Brooklyn’s ‘Little Harlem’
Doyle’s family has lived in Brooklyn’s Bedford-Stuyvesant neighborhood for nearly a century. In the 1940s, her great-grandparents Mabel and Walter Clement Moore purchased the property at 234 Jefferson Avenue. It’s a three-story single-family Victorian brownstone, originally built in the 1880s. They had to think carefully about how to acquire the stately house. Although they had saved up the funds to buy a home, Bed-Stuy was a predominantly white neighborhood at that time and locals were determined to keep it that way. Many had joined a white supremacist group called the Midtown Civic League to try to stem the growing influx of Black people renting and buying the district homes.

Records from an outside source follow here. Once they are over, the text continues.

(** * SimpleVector: a shallow embedding of [simple_vector.h]

    The class template [SimpleVector<Type>] keeps three members: the owning
    pointer [array_], the logical size [size_] and the capacity [capacity_].
    Member functions are embedded as functions from the state of [*this] to
    an [outcome]; constructors and free functions return a [result].

    - [size_t] values are numbers in [N]; the arithmetic the source performs
      on them ([size_ * 2], [size_ + 1], [size_ - 1], [--size_]) wraps
      modulo [2^64].
    - An iterator ([Type *]) is the position it denotes inside the block
      owned by [array_]; [begin()] is position [0], [end()] position [size_].
    - A call that breaks a precondition of the language or of a standard
      algorithm (a slot outside the block, an invalid range, a failed
      [assert]) has the result [Undefined]; a member function in which
      that happens has the outcome [Fault].
    - Moving an element is embedded as copying it: the value left in the
      moved-from slot is never observed by the functions below. *)

From Stdlib Require Import NArith Lia.
From stdpp Require Import base option list.

Local Open Scope N_scope.

(** ** [size_t] arithmetic *)

Definition SIZE_MAX : N := 2 ^ 64 - 1.
Definition PTRDIFF_MAX : N := 2 ^ 63 - 1.

Definition size_t (n : N) : N := n mod 2 ^ 64.
Definition size_t_add (a b : N) : N := size_t (a + b).
Definition size_t_mul (a b : N) : N := size_t (a * b).
Definition size_t_sub (a b : N) : N := size_t (a + 2 ^ 64 - size_t b).

(** ** Results of calls *)

Inductive exception : Set :=
| out_of_range
| bad_alloc.

Inductive result (A : Type) : Type :=
| Ok (a : A)
| Throw (e : exception)
| Undefined.

Arguments Ok {A} a.
Arguments Throw {A} e.
Arguments Undefined {A}.

#[global] Instance result_bind : MBind result := λ A B f r,
  match r with
  | Ok a => f a
  | Throw e => Throw e
  | Undefined => Undefined
  end.

#[global] Instance result_fmap : FMap result := λ A B f r,
  match r with
  | Ok a => Ok (f a)
  | Throw e => Throw e
  | Undefined => Undefined
  end.

(** ** The standard algorithms the header calls

    A block of storage is the list of its slots.  A range [[first, last)]
    over a block is valid when [first <= last] and [last] is at most one
    past the last slot. *)

Module std.
Section algorithms.
Context {T : Type}.

Definition slots (a : list T) : N := N.of_nat (length a).

Definition valid_range (a : list T) (first last : N) : bool :=
  (first <=? last) && (last <=? slots a).

(** [for (; first != last; ++first) *first = gen();] *)
Fixpoint generate_loop (n first : nat) (gen : unit → T) (a : list T) : list T :=
  match n with
  | O => a
  | S n' => generate_loop n' (S first) gen (<[first := gen tt]> a)
  end.

Definition generate (a : list T) (first last : N) (gen : unit → T) : result (list T) :=
  if valid_range a first last
  then Ok (generate_loop (N.to_nat (last - first)) (N.to_nat first) gen a)
  else Undefined.

(** [for (; first != last; ++first) *first = value;] *)
Fixpoint fill_loop (n first : nat) (value : T) (a : list T) : list T :=
  match n with
  | O => a
  | S n' => fill_loop n' (S first) value (<[first := value]> a)
  end.

Definition fill (a : list T) (first last : N) (value : T) : result (list T) :=
  if valid_range a first last
  then Ok (fill_loop (N.to_nat (last - first)) (N.to_nat first) value a)
  else Undefined.

(** [std::copy] from a block [src] into a different block [dst]:
    [for (; first != last; ++first, ++d_first) *d_first = *first;] *)
Fixpoint copy_loop (n : nat) (src : list T) (first d_first : nat) (dst : list T) : list T :=
  match n with
  | O => dst
  | S n' =>
      match src !! first with
      | Some x => copy_loop n' src (S first) (S d_first) (<[d_first := x]> dst)
      | None => dst
      end
  end.

Definition copy (src : list T) (first last : N) (dst : list T) (d_first : N)
  : result (list T) :=
  if valid_range src first last && (d_first + (last - first) <=? slots dst)
  then Ok (copy_loop (N.to_nat (last - first)) src (N.to_nat first) (N.to_nat d_first) dst)
  else Undefined.

(** [std::copy] when source and destination lie in the same block [a]:
    every step reads the block as the earlier steps left it. *)
Fixpoint copy_within_loop (n first d_first : nat) (a : list T) : list T :=
  match n with
  | O => a
  | S n' =>
      match a !! first with
      | Some x => copy_within_loop n' (S first) (S d_first) (<[d_first := x]> a)
      | None => a
      end
  end.

(** The destination must not begin inside [[first, last)]. *)
Definition copy_within (a : list T) (first last d_first : N) : result (list T) :=
  if valid_range a first last
     && (d_first + (last - first) <=? slots a)
     && negb ((first <=? d_first) && (d_first <? last))
  then Ok (copy_within_loop (N.to_nat (last - first)) (N.to_nat first) (N.to_nat d_first) a)
  else Undefined.

(** [std::copy_backward] inside one block:
    [while (first != last) *(--d_last) = *(--last);] *)
Fixpoint copy_backward_loop (n last d_last : nat) (a : list T) : list T :=
  match n, last, d_last with
  | S n', S last', S d_last' =>
      match a !! last' with
      | Some x => copy_backward_loop n' last' d_last' (<[d_last' := x]> a)
      | None => a
      end
  | _, _, _ => a
  end.

(** The destination must not end inside [(first, last]]. *)
Definition copy_backward (a : list T) (first last d_last : N) : result (list T) :=
  if valid_range a first last
     && (last - first <=? d_last) && (d_last <=? slots a)
     && negb ((first <? d_last) && (d_last <=? last))
  then Ok (copy_backward_loop (N.to_nat (last - first)) (N.to_nat last) (N.to_nat d_last) a)
  else Undefined.

(** The elements a valid range denotes. *)
Definition range (a : list T) (first last : N) : result (list T) :=
  if valid_range a first last
  then Ok (take (N.to_nat (last - first)) (drop (N.to_nat first) a))
  else Undefined.
(** * intelligent-fixer.py: a shallow embedding and its checked properties

    The script reads each file named in a static table, applies an ordered
    list of [re.sub] substitutions to its text and writes the file back when
    the text changed.  This development embeds

    - the text and byte level of [open(..., encoding='utf-8')] (strict UTF-8,
      universal newlines on reading),
    - the part of Python's [re] pattern and template language the table uses
      (and a little more: groups, alternation, sets, anchors, backreferences),
      as a backtracking matcher with the priorities of [sre]; a pattern or a
      template that uses anything else has the result [Beyond], which is
      neither a value nor an exception and about which nothing is stated,
    - [fix_file], the table [file_fixes] and the driver loop, in a monad of
      exceptions over a world made of the file system, the stream behind
      standard output (which may refuse a line), and a log of the
      file-system calls.

    The interpreter is CPython 3.7 or later on a POSIX system. *)

From Stdlib Require Import Strings.String Strings.Ascii Strings.Byte NArith
  ZArith Lia.
From stdpp Require Import base option list gmap strings.

Local Open Scope N_scope.

(** ** Text *)

(** A Python [str] is a sequence of code points. *)
Definition text : Type := list N.

(** An ASCII literal of the source as a [str]. *)
Definition chr (a : ascii) : N := N_of_ascii a.

Fixpoint str (s : string) : text :=
  match s with
  | EmptyString => []
  | String a s' => chr a :: str s'
  end.

Definition LF : N := 10.
Definition CR : N := 13.

(** ** UTF-8, as the [utf-8] codec with [errors='strict'] *)

Module utf8.

Definition is_cont (b : N) : bool := (128 <=? b) && (b <=? 191).

Definition in_range (lo hi b : N) : bool := (lo <=? b) && (b <=? hi).

(** Decoding rejects stray continuation bytes, overlong forms (lead bytes
    C0, C1, and E0/F0 followed by a too small second byte), surrogates
    (ED A0..BF) and everything above U+10FFFF. *)
Fixpoint decode (bs : list N) : option text :=
  match bs with
  | [] => Some []
  | b0 :: t0 =>
    if b0 <? 128 then cons b0 <$> decode t0
    else if b0 <? 194 then None
    else if b0 <? 224 then
      match t0 with
      | b1 :: t1 =>
        if is_cont b1
        then cons ((b0 - 192) * 64 + (b1 - 128)) <$> decode t1
        else None
      | _ => None
      end
    else if b0 <? 240 then
      match t0 with
      | b1 :: b2 :: t2 =>
        let lo := if b0 =? 224 then 160 else 128 in
        let hi := if b0 =? 237 then 159 else 191 in
        if in_range lo hi b1 && is_cont b2
        then cons ((b0 - 224) * 4096 + (b1 - 128) * 64 + (b2 - 128))
               <$> decode t2
        else None
      | _ => None
      end
    else if b0 <? 245 then
      match t0 with
      | b1 :: b2 :: b3 :: t3 =>
        let lo := if b0 =? 240 then 144 else 128 in
        let hi := if b0 =? 244 then 143 else 191 in
        if in_range lo hi b1 && is_cont b2 && is_cont b3
        then cons ((b0 - 240) * 262144 + (b1 - 128) * 4096
                   + (b2 - 128) * 64 + (b3 - 128))
               <$> decode t3
        else None
      | _ => None
      end
    else None
  end.

(** Encoding fails on surrogates (a [str] may hold them, a file may not)
    and on numbers that are no code points. *)
Definition encode_char (c : N) : option (list N) :=
  if c <? 128 then Some [c]
  else if c <? 2048 then Some [192 + c / 64; 128 + c mod 64]
  else if c <? 65536 then
    if in_range 55296 57343 c then None
    else Some [224 + c / 4096; 128 + (c / 64) mod 64; 128 + c mod 64]
  else if c <? 1114112 then
    Some [240 + c / 262144; 128 + (c / 4096) mod 64;
          128 + (c / 64) mod 64; 128 + c mod 64]
  else None.

Fixpoint encode (t : text) : option (list N) :=
  match t with
  | [] => Some []
  | c :: t' =>
    match encode_char c, encode t' with
    | Some bs, Some rest => Some (bs ++ rest)
    | _, _ => None
    end
  end.

End utf8.

Definition byte_of_N (n : N) : byte :=
  match Byte.of_N n with Some b => b | None => x00 end.

Definition decode_utf8 (bs : list byte) : option text :=
  utf8.decode (map Byte.to_N bs).

Definition encode_utf8 (t : text) : option (list byte) :=
  map byte_of_N <$> utf8.encode t.

(** Text mode with [newline=None]: on reading, CR LF and a lone CR both
    become LF.  On writing LF becomes [os.linesep], which is LF itself on the
    POSIX systems the script's [#!/usr/bin/env python3] line is for: writing
    translates nothing. *)
Fixpoint universal_newlines (t : text) : text :=
  match t with
  | [] => []
  | c :: t' =>
    if c =? CR then
      match t' with
      | d :: t'' =>
        if d =? LF then LF :: universal_newlines t''
        else LF :: universal_newlines t'
      | [] => [LF]
      end
    else c :: universal_newlines t'
  end.

(** ** Exceptions *)

(** The exceptions the script can meet, all of them subclasses of Python's
    [Exception].  [NoSpaceError] is the [OSError] of [ENOSPC], which carries
    no file name when a write raises it; [re_error] is [re.error], whose
    message and position are not kept. *)
Inductive exn :=
| FileNotFoundError (filename : string)
| PermissionError (filename : string)
| NoSpaceError
| UnicodeDecodeError
| UnicodeEncodeError
| re_error.

(** What a computation comes to: a value, an exception, or [Beyond]: it met
    [re] syntax outside the fragment embedded below.  [Beyond] is no
    exception, no handler sees it, and it ends the run of the model: what
    Python does from there on is not described. *)
Inductive result (A : Type) :=
| Ok (a : A)
| Raise (e : exn)
| Beyond (what : string).
Arguments Ok {A} a.
Arguments Raise {A} e.
Arguments Beyond {A} what.

#[global] Instance result_ret : MRet result := λ A a, Ok a.
#[global] Instance result_bind : MBind result := λ A B f r,
  match r with
  | Ok a => f a
  | Raise e => Raise e
  | Beyond what => Beyond what
  end.

(** ** The [re] module: patterns, templates, [re.sub] *)

Module re.

(** The flags argument; the script passes [re.MULTILINE] only. *)
Record flags := Flags { MULTILINE : bool }.

Inductive set_item :=
| SChar (c : N)
| SRange (lo hi : N)
| SSpace (neg : bool).

Inductive regex :=
| REmpty
| RChar (c : N)                        (* a literal character *)
| RAny                                 (* .  *)
| RSpace (neg : bool)                  (* \s and \S *)
| RSet (neg : bool) (items : list set_item)    (* [...] and [^...] *)
| RBol                                 (* ^ *)
| REol                                 (* $ *)
| RSeq (r1 r2 : regex)
| RAlt (r1 r2 : regex)                 (* r1|r2 *)
| RStar (greedy : bool) (r : regex)    (* r* and r*? *)
| RPlus (greedy : bool) (r : regex)    (* r+ and r+? *)
| ROpt (greedy : bool) (r : regex)     (* r? and r?? *)
| RGroup (g : option nat) (r : regex)  (* (r) with its number, (?:r) *)
| RBackref (n : nat).                  (* \1 .. \9 *)

(** *** Matching *)

Definition in_range (lo hi c : N) : bool := (lo <=? c) && (c <=? hi).

(** [\s] on a [str] pattern: the characters for which [str.isspace()]
    holds. *)
Definition is_space (c : N) : bool :=
  in_range 9 13 c || in_range 28 32 c || (c =? 133) || (c =? 160)
  || (c =? 5760) || in_range 8192 8202 c || in_range 8232 8233 c
  || (c =? 8239) || (c =? 8287) || (c =? 12288).

Definition set_item_has (c : N) (i : set_item) : bool :=
  match i with
  | SChar x => c =? x
  | SRange lo hi => in_range lo hi c
  | SSpace neg => xorb neg (is_space c)
  end.

Definition in_set (items : list set_item) (c : N) : bool :=
  existsb (set_item_has c) items.
(* ===== verification/PyOs.v ===== *)
(** * PyOs: [os.listdir], [os.path.join] and [open], as an interface

    The programs reach the operating system through three calls:
    [os.listdir(directory)], [os.path.join(directory, filename)] and
    [open(path, mode)].  The model takes them as the operations of the
    class [OsOps] on an abstract state, the file system; [OsLaws] states
    what the theorems on the programs assume of them: a file that was
    written reads back as written, the other files keep their text, and
    writing a file that exists changes no listing.

    A file is its text: what [open(path, 'r')] hands to the program
    before the translation of line ends, which is also what
    [open(path, 'w', newline='')] stores.  Reading a file is one
    operation, [read_file], although the program reads it piece by
    piece between [open] and the end of the [with] block: nothing else
    touches the file system in between.  In the same way [write_file] is
    [open(path, 'w', newline='')] with everything written until the file
    is closed.

    [posix] is the reference instance the examples run on: a tree of
    directories and files whose root is also the current directory.
    A path is resolved by its components; empty components and [.] are
    skipped.  Links, [..], permissions, limits on the length of names and
    the encoding of text as bytes are outside this instance; a directory
    lists its entries in the order of their creation. *)

From S2P Require Import Prelude PyString.

(** ** The interface *)

Class OsOps : Type := {
  (** The state of the file system. *)
  filesystem : Type;
  (** [os.listdir(directory)]: the names of the entries, in the order
      the system gives them. *)
  listdir : filesystem → string → res (list string);
  (** [os.path.join(a, b)]. *)
  path_join : string → string → string;
  (** [open(path, 'r')] and the text read from the file. *)
  read_file : filesystem → string → res string;
  (** [open(path, 'w', newline='')] and the text written to the file
      when it is closed. *)
  write_file : filesystem → string → string → res filesystem;
  (** Two paths that name the same file. *)
  same_file : string → string → Prop;
}.

Class OsLaws `{OsOps} : Prop := {
  same_file_equiv :: Equivalence same_file;
  (** A file reads back as it was written. *)
  read_write_file fs path text fs' :
    write_file fs path text = Ok fs' → read_file fs' path = Ok text;
  (** The other files keep their text. *)
  read_write_other fs path text fs' path' text' :
    write_file fs path text = Ok fs' → ¬ same_file path path' →
    read_file fs path' = Ok text' → read_file fs' path' = Ok text';
  (** Writing a file that exists changes no listing. *)
  listdir_write_file fs path old text fs' directory names :
    read_file fs path = Ok old → write_file fs path text = Ok fs' →
    listdir fs directory = Ok names → listdir fs' directory = Ok names;
  (** Writing the same text again changes nothing. *)
  write_file_again fs path text fs' :
    write_file fs path text = Ok fs' → write_file fs' path text = Ok fs';
}.

(** ** The reference instance *)

(** The errors of the system calls. *)
Inductive errno : Type := ENOENT | ENOTDIR | EISDIR.

#[export] Instance errno_eq_dec : EqDecision errno.
Proof. solve_decision. Defined.

(** The exception Python raises for an error of a call on [filename]:
    [FileNotFoundError], [NotADirectoryError] or [IsADirectoryError]. *)
Definition os_error (e : errno) (filename : string) : exn :=
  match e with
  | ENOENT => OSError 2 "No such file or directory" filename
  | ENOTDIR => OSError 20 "Not a directory" filename
  | EISDIR => OSError 21 "Is a directory" filename
  end.

#[warnings="-register-all"]
Inductive node : Type :=
| File (text : string)
| Dir (entries : list (string * node)).

(** The entry [name] of a directory. *)
Fixpoint child {A} (name : string) (entries : list (string * A)) : option A :=
  match entries with
  | [] => None
  | (n, x) :: entries' =>
      if decide (n = name) then Some x else child name entries'
  end.

(** The entry [name] replaced by [x]. *)
Fixpoint set_child {A} (name : string) (x : A) (entries : list (string * A))
    : list (string * A) :=
  match entries with
  | [] => []
  | (n, y) :: entries' =>
      if decide (n = name) then (n, x) :: entries'
      else (n, y) :: set_child name x entries'
  end.

(** The node at the end of a path of names. *)
Fixpoint find (path : list string) (n : node) : result errno node :=
  match path with
  | [] => Ok n
  | name :: path' =>
      match n with
      | File _ => Raise ENOTDIR
      | Dir entries =>
          match child name entries with
          | Some n' => find path' n'
          | None => Raise ENOENT
          end
      end
  end.

(** The tree with the file at the end of the path created or
    overwritten. *)
Fixpoint store (path : list string) (text : string) (n : node)
    : result errno node :=
  match path, n with
  | [], File _ => Ok (File text)
  | [], Dir _ => Raise EISDIR
  | _ :: _, File _ => Raise ENOTDIR
  | name :: path', Dir entries =>
      match child name entries with
      | Some n' =>
          n'' ← store path' text n'; Ok (Dir (set_child name n'' entries))
      | None =>
          match path' with
          | [] => Ok (Dir (entries ++ [(name, File text)]))
          | _ :: _ => Raise ENOENT
          end
      end
  end.

(** The names a path goes through. *)
Definition resolve (path : string) : list string :=
  filter (λ c, c ≠ "" ∧ c ≠ ".") (split "/" path).

(** What Python checks before the call: the path has no null
    character and is not empty. *)
Definition checked {A} (path : string) (call : result errno A) : res A :=
  if mem_char "000" path then Raise (ValueError "embedded null byte")
  else if bool_decide (path = "") then Raise (os_error ENOENT path)
  else match call with Ok a => Ok a | Raise e => Raise (os_error e path) end.

Definition posix_listdir (fs : node) (directory : string)
    : res (list string) :=
  checked directory
    (n ← find (resolve directory) fs;
     match n with
     | Dir entries => Ok entries.*1
     | File _ => Raise ENOTDIR
     end).

(** [posixpath.join(a, b)]. *)
Definition posix_join (a b : string) : string :=
  if startswith b "/" then b
  else if bool_decide (a = "") || endswith a "/" then a +:+ b
  else a +:+ "/" +:+ b.

Definition posix_read (fs : node) (path : string) : res string :=
  checked path
    (n ← find (resolve path) fs;
     match n with
     | File text => Ok text
     | Dir _ => Raise EISDIR
     end).

Definition posix_write (fs : node) (path text : string) : res node :=
  checked path (store (resolve path) text fs).

#[export] Instance posix : OsOps := {|
  filesystem := node;
  listdir := posix_listdir;
  path_join := posix_join;
  read_file := posix_read;
  write_file := posix_write;
  same_file path path' := resolve path = resolve path';
|}.

(** A tree as a file system of the reference instance. *)
Definition disk (root : node) : filesystem := root.

(** ** Theory of the reference instance *)

Section entries.
Context {A : Type}.
Implicit Types (entries : list (string * A)) (x y : A) (name : string).

Lemma child_set_child name name' x entries :
  child name' (set_child name x entries) =
  if decide (name' = name) then const x <$> child name entries
  else child name' entries.
Proof.
  induction entries as [|[n y] entries IH]; simpl; [by case_decide|].
  repeat (case_decide; simplify_eq/=); try done; by rewrite IH; case_decide.
Qed.

Lemma child_snoc name name' x entries :
  child name' (entries ++ [(name, x)]) =
  match child name' entries with
  | Some y => Some y
  | None => if decide (name = name') then Some x else None
  end.
Proof.
  induction entries as [|[n y] entries IH]; simpl; [done|].
  by destruct (decide (n = name')).
Qed.

Lemma set_child_names name x entries : (set_child name x entries).*1 = entries.*1.
Proof.
  induction entries as [|[n y] entries IH]; csimpl; [done|].
  destruct (decide (n = name)); csimpl; by rewrite ?IH.
Qed.

Lemma set_child_again name x y entries :
  set_child name x (set_child name y entries) = set_child name x entries.
Proof.
  induction entries as [|[n z] entries IH]; simpl; [done|].
  destruct (decide (n = name)) as [->|Hn]; simpl.
  - by rewrite decide_True.
  - by rewrite decide_False, IH.
Qed.

Lemma set_child_snoc name x y entries :
  child name entries = None →
  set_child name x (entries ++ [(name, y)]) = entries ++ [(name, x)].
Proof.
  induction entries as [|[n z] entries IH]; simpl; [by rewrite decide_True|].
  destruct (decide (n = name)); [done|]. intros ?. by rewrite IH.
Qed.

End entries.

(** The file at the end of the path after [store]. *)
Lemma find_store path text n n' :
  store path text n = Ok n' → find path n' = Ok (File text).
Proof.
  revert n n'. induction path as [|name path IH]; intros [t|entries] n' Hs;
    simplify_eq/=; [done|].
  destruct (child name entries) as [m|] eqn:Hm.
  - destruct (store path text m) as [m'|] eqn:Hm'; simplify_eq/=.
    rewrite child_set_child, decide_True, Hm by done. simpl. eauto.
  - destruct path; simplify_eq/=.
    by rewrite child_snoc, Hm, decide_True.
Qed.

(** The other files keep their text. *)
Lemma find_store_other path text n n' path' t :
  store path text n = Ok n' → path ≠ path' → find path' n = Ok (File t) →
  find path' n' = Ok (File t).
Proof.
  revert n n' path'. induction path as [|name path IH];
    intros [t0|entries] n' [|name' path'] Hs Hne Hf; simplify_eq/=.
  destruct (child name' entries) as [k'|] eqn:Hk'; [|done].
  destruct (child name entries) as [k|] eqn:Hk.
  - destruct (store path text k) as [k2|] eqn:Hk2; simplify_eq/=.
    rewrite child_set_child. case_decide as Hn; [subst name'|by rewrite Hk'].
    rewrite Hk. simpl. simplify_eq. eapply IH; eauto. congruence.
  - destruct path; simplify_eq/=. by rewrite child_snoc, Hk'.
Qed.

(** Overwriting a file leaves every directory with the names it had. *)
Lemma find_store_names path old text n n' path' entries :
  find path n = Ok (File old) → store path text n = Ok n' →
  find path' n = Ok (Dir entries) →
  ∃ entries', find path' n' = Ok (Dir entries') ∧ entries'.*1 = entries.*1.
Proof.
  revert n n' path' entries. induction path as [|name path IH];
    intros [t0|es] n' [|name' path'] entries Hold Hs Hf; simplify_eq/=.
  - destruct (child name entries) as [k|] eqn:Hk; [|done].
    destruct (store path text k) as [k2|] eqn:Hk2; simplify_eq/=.
    eexists. split; [done|]. apply set_child_names.
  - destruct (child name es) as [k|] eqn:Hk; [|done].
    destruct (store path text k) as [k2|] eqn:Hk2; simplify_eq/=.
    rewrite child_set_child. case_decide as Hn; [subst name'|eauto].
    rewrite Hk in Hf |- *. simpl. eauto.
Qed.

(** Storing the same text again changes nothing. *)
Lemma store_again path text n n' :
  store path text n = Ok n' → store path text n' = Ok n'.
Proof.
  revert n n'. induction path as [|name path IH]; intros [t0|es] n' Hs;
    simplify_eq/=; [done|].
  destruct (child name es) as [k|] eqn:Hk.
  - destruct (store path text k) as [k2|] eqn:Hk2; simplify_eq/=.
    rewrite child_set_child, decide_True, Hk by done. simpl.
    rewrite (IH _ _ Hk2). simpl. by rewrite set_child_again.
  - destruct path; simplify_eq/=.
    rewrite child_snoc, Hk, decide_True by done. simpl.
    by rewrite set_child_snoc.
Qed.

(** Whether a file can be written does not depend on the text. *)
Lemma store_is_ok path text text' n :
  is_ok (store path text n) = is_ok (store path text' n).
Proof.
  revert n. induction path as [|name path IH]; intros [t0|es]; simpl;
    [done..|].
  destruct (child name es) as [k|]; [|by destruct path].
  specialize (IH k). by do 2 destruct (store path _ k).
Qed.

(** The checks of the path do not depend on the file system. *)
Lemma checked_Ok {A} path (call : result errno A) a :
  checked path call = Ok a ↔
  mem_char "000" path = false ∧ path ≠ "" ∧ call = Ok a.
Proof.
  unfold checked. destruct (mem_char _ _); [naive_solver|].
  case_bool_decide; [naive_solver|]. destruct call; naive_solver.
Qed.

Lemma posix_read_Ok fs path text :
  posix_read fs path = Ok text ↔
  mem_char "000" path = false ∧ path ≠ "" ∧
  find (resolve path) fs = Ok (File text).
Proof.
  unfold posix_read. rewrite checked_Ok.
  destruct (find _ _) as [[]|]; naive_solver.
Qed.

Lemma posix_listdir_Ok fs directory names :
  posix_listdir fs directory = Ok names ↔
  mem_char "000" directory = false ∧ directory ≠ "" ∧
  ∃ entries, find (resolve directory) fs = Ok (Dir entries) ∧
             names = entries.*1.
Proof.
  unfold posix_listdir. rewrite checked_Ok.
  destruct (find _ _) as [[]|]; naive_solver.
Qed.

Lemma posix_write_is_ok fs path text text' :
  is_ok (posix_write fs path text) = true →
  ∃ fs', posix_write fs path text' = Ok fs'.
Proof.
  unfold posix_write, checked. destruct (mem_char _ _); [done|].
  case_bool_decide; [done|]. pose proof (store_is_ok (resolve path) text text' fs).
  do 2 destruct (store _ _ fs); by eauto.
Qed.

#[export] Instance posix_laws : OsLaws.
Proof.
  split; simpl.
  - split; [by intros ?|by intros ??|by intros ??? ->].
  - intros fs path text fs' (?&?&?)%checked_Ok.
    apply posix_read_Ok; eauto using find_store.
  - intros fs path text fs' path' text' (?&?&?)%checked_Ok Hne.
    rewrite !posix_read_Ok. naive_solver eauto using find_store_other.
  - intros fs path old text fs' directory names (_&_&Hold)%posix_read_Ok
      (?&?&Hs)%checked_Ok. rewrite !posix_listdir_Ok.
    intros (?&?&entries&Hf&->).
    destruct (find_store_names _ _ _ _ _ _ _ Hold Hs Hf) as (?&?&?); eauto.
  - intros fs path text fs' (?&?&?)%checked_Ok.
    apply checked_Ok; eauto using store_again.
Qed.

Bed-Stuy was quickly becoming a preferred neighborhood for African Americans because of its site as a nexus for public transportation. The area was nicknamed Brooklyn’s “Little Harlem.” At the time, the Amsterdam News wrote reports about efforts by the Midtown Civic League to keep Blacks out of Bed-Stuy. The Midtown Civic League was the “Ku Klux Klan in the north,” the Rev. Theophilus Joseph Alcantara of the St. Simon African Orthodox Church told the paper.
“The Rev. Alcantara further related that the purpose of the white organization is to co-operate with the banks and merchants in order to prevent Negroes from holding any real property in the Bedford Stuyvesant section,” the paper stated in its September 17, 1938 edition: “‘These bankers,’ he charged, ‘are out to press off the few Negro property owners by insisting on early payment of the interest on the mortgage held by them.’”
The Doyle family survived the race-based turmoil of the time: They were one of the first of three Black families to move to the block. Overt housing discrimination was so strong that they used a proxy –– a white person to stand in as their substitute –– to purchase their home. Even with the paperwork for the property signed, though, they couldn’t get a bank mortgage on the house: Banks would not give Black people mortgages.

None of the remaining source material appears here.